Provided records
Lemma queue_ok_frame d d' :
  extends d d' -> (worker_live d' = false -> worker_live d = false /\ queue d' ⊆ queue d) -> queue_ok d -> queue_ok d'.
Proof.
  intros He Hq H Hl i Hi. destruct (Hq Hl) as [Hl' Hs]. destruct (H Hl' i (Hs i Hi)) as (j & Hj & Hc).
  destruct (He i j Hj) as (j' & Hj' & Ev). exists j'. by rewrite Ev.
Qed.
Lemma extends_set_job i j j' d : jobs d !! i = Some j -> job_value j' = job_value j -> extends d (set_job i j' d).
Proof.
  intros Hj Ev x y Hx. simpl. destruct (decide (x = i)) as [->|Hn].
  - exists j'. rewrite list_lookup_insert_eq by by eapply lookup_lt_Some. split; [done|congruence].
  - exists y. by rewrite list_lookup_insert_ne.
Qed.
Lemma queue_ok_set_job i j j' d : jobs d !! i = Some j -> job_value j' = job_value j -> queue_ok d -> queue_ok (set_job i j' d).
Proof. intros Hj Ev. apply queue_ok_frame; [by eapply extends_set_job|done]. Qed.
Lemma queue_ok_finish i venue d : queue_ok d -> queue_ok (finish i venue d).
Proof.
  unfold finish. destruct (jobs d !! i) as [j|] eqn:Hj; [|done]. destruct (job_pending j); [|done].
  apply queue_ok_frame; [exact (extends_set_job i j (claimed j) d Hj eq_refl)|done].
Qed.
Lemma queue_ok_fallback i j spawns d :
  jobs d !! i = Some j -> queue_ok d -> queue_ok (queue_fallback_disposal_with i spawns (critical (job_value j)) d).2.
Proof.
  intros Hj H. destruct (queue_fallback_facts i spawns (critical (job_value j)) d) as (E1 & _ & _ & E4 & E5 & E6 & _).
  intros Hl x. rewrite E6, E1. rewrite Hl in E4. rewrite <- E4 in E5 |- *. symmetry in E5. apply orb_false_iff in E5 as [E5 _]. cbn [orb].
  destruct (critical (job_value j)) eqn:Hc; [|by apply H]. rewrite elem_of_app, list_elem_of_singleton. intros [?| ->]; [by apply H|eauto].
Qed.
Lemma queue_ok_release i venue spawns d : queue_ok d -> queue_ok (release i venue spawns d).
Proof.
  intros H. unfold release. destruct (jobs d !! i) as [j|] eqn:Hj; [|done]. destruct (_ || _); [done|].
  destruct (critical (job_value j)) eqn:Hc; [|by apply queue_ok_finish]. unfold reroute. set (d1 := mkDisposals _ _ _ _ _ _).
  pose proof (queue_ok_fallback (length (jobs d)) (mkJob (job_value j) true Returned false) spawns d1) as Hf. cbn [job_value] in Hf.
  rewrite Hc in Hf. apply Hf; unfold d1.
  - cbn [jobs]. rewrite <- (length_insert (jobs d) i (claimed j)). by rewrite lookup_app_r, Nat.sub_diag by lia.
  - apply (queue_ok_frame d); [|done|exact H]. intros x y Hx.
    destruct (extends_set_job i j (claimed j) d Hj eq_refl x y Hx) as (y' & Hy' & Ev). exists y'. split; [|done]. simpl in *.
    by apply lookup_app_l_Some.
Qed.
Lemma queue_ok_move d d' : disposal_move d d' -> queue_ok d -> queue_ok d'.
Proof.
  intros [i j answer spawns Hj _|i j runs spawns _ _|spawns Hl] H.
  - unfold submitter_step. destruct (job_submitter j).
    + by destruct answer; eapply queue_ok_set_job.
    + by eapply queue_ok_set_job.
    + eapply queue_ok_set_job; [by rewrite jobs_retry|done|]. apply (queue_ok_frame d); [|..|exact H].
      * intros x y. rewrite jobs_retry. eauto.
      * unfold retry_stranded_fallback_with, start_worker_locked. destruct (stranded d); [|done]. case_bool_decide; [done|].
        destruct (worker_live d) eqn:Ew; [simpl; congruence|]. destruct spawns; [done|]. intros _. by split.
    + pose proof (queue_ok_fallback i j spawns d Hj H) as Hf. destruct (queue_fallback_facts i spawns (critical (job_value j)) d) as (E1 & _).
      destruct (queue_fallback_disposal_with _ _ _ _) as [live d1]. simpl in *. eapply queue_ok_set_job; [by rewrite E1|done..].
    + apply queue_ok_finish. by eapply queue_ok_set_job.
    + apply queue_ok_release. by eapply queue_ok_set_job.
    + done.
  - unfold pool_step. assert (H' : queue_ok (if runs then finish i OnPool d else d)) by (destruct runs; [by apply queue_ok_finish|done]).
    destruct (jobs _ !! i) eqn:Hj; [|done]. apply queue_ok_release. by eapply queue_ok_set_job.
  - unfold worker_step. destruct (running d) as [i|].
    + apply queue_ok_release. apply (queue_ok_frame (finish i OnWorker d)); [by intros x y; eauto|done|by apply queue_ok_finish].
    + destruct (queue d) as [|i q] eqn:Hq; [intros _ x; simpl; rewrite Hq; by intros ?%elem_of_nil|]. intros Hf. simpl in Hf. congruence.
Qed.
Lemma queue_ok_reachable d : rtc disposal_step no_disposals d -> queue_ok d.
Proof.
  intros H. assert (H0 : queue_ok no_disposals) by by intros _ i ?%elem_of_nil.
  revert H0. induction H as [|x y z [c|d' Hm] _ IH]; intros H0; [done| |by apply IH, (queue_ok_move x)].
  apply IH. apply (queue_ok_frame x); [|done|exact H0]. intros i j Hj. exists j. split; [|done]. by apply lookup_app_l_Some.
Qed.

Exercise instructions
Look through the entries and return every line where "unfold" appears.

Answer area
  unfold finish. destruct (jobs d !! i) as [j|] eqn:Hj; [|done]. destruct (job_pending j); [|done].
  intros H. unfold release. destruct (jobs d !! i) as [j|] eqn:Hj; [|done]. destruct (_ || _); [done|].
  destruct (critical (job_value j)) eqn:Hc; [|by apply queue_ok_finish]. unfold reroute. set (d1 := mkDisposals _ _ _ _ _ _).
  rewrite Hc in Hf. apply Hf; unfold d1.
  - unfold submitter_step. destruct (job_submitter j).
      * unfold retry_stranded_fallback_with, start_worker_locked. destruct (stranded d); [|done]. case_bool_decide; [done|].
  - unfold pool_step. assert (H' : queue_ok (if runs then finish i OnPool d else d)) by (destruct runs; [by apply queue_ok_finish|done]).
  - unfold worker_step. destruct (running d) as [i|].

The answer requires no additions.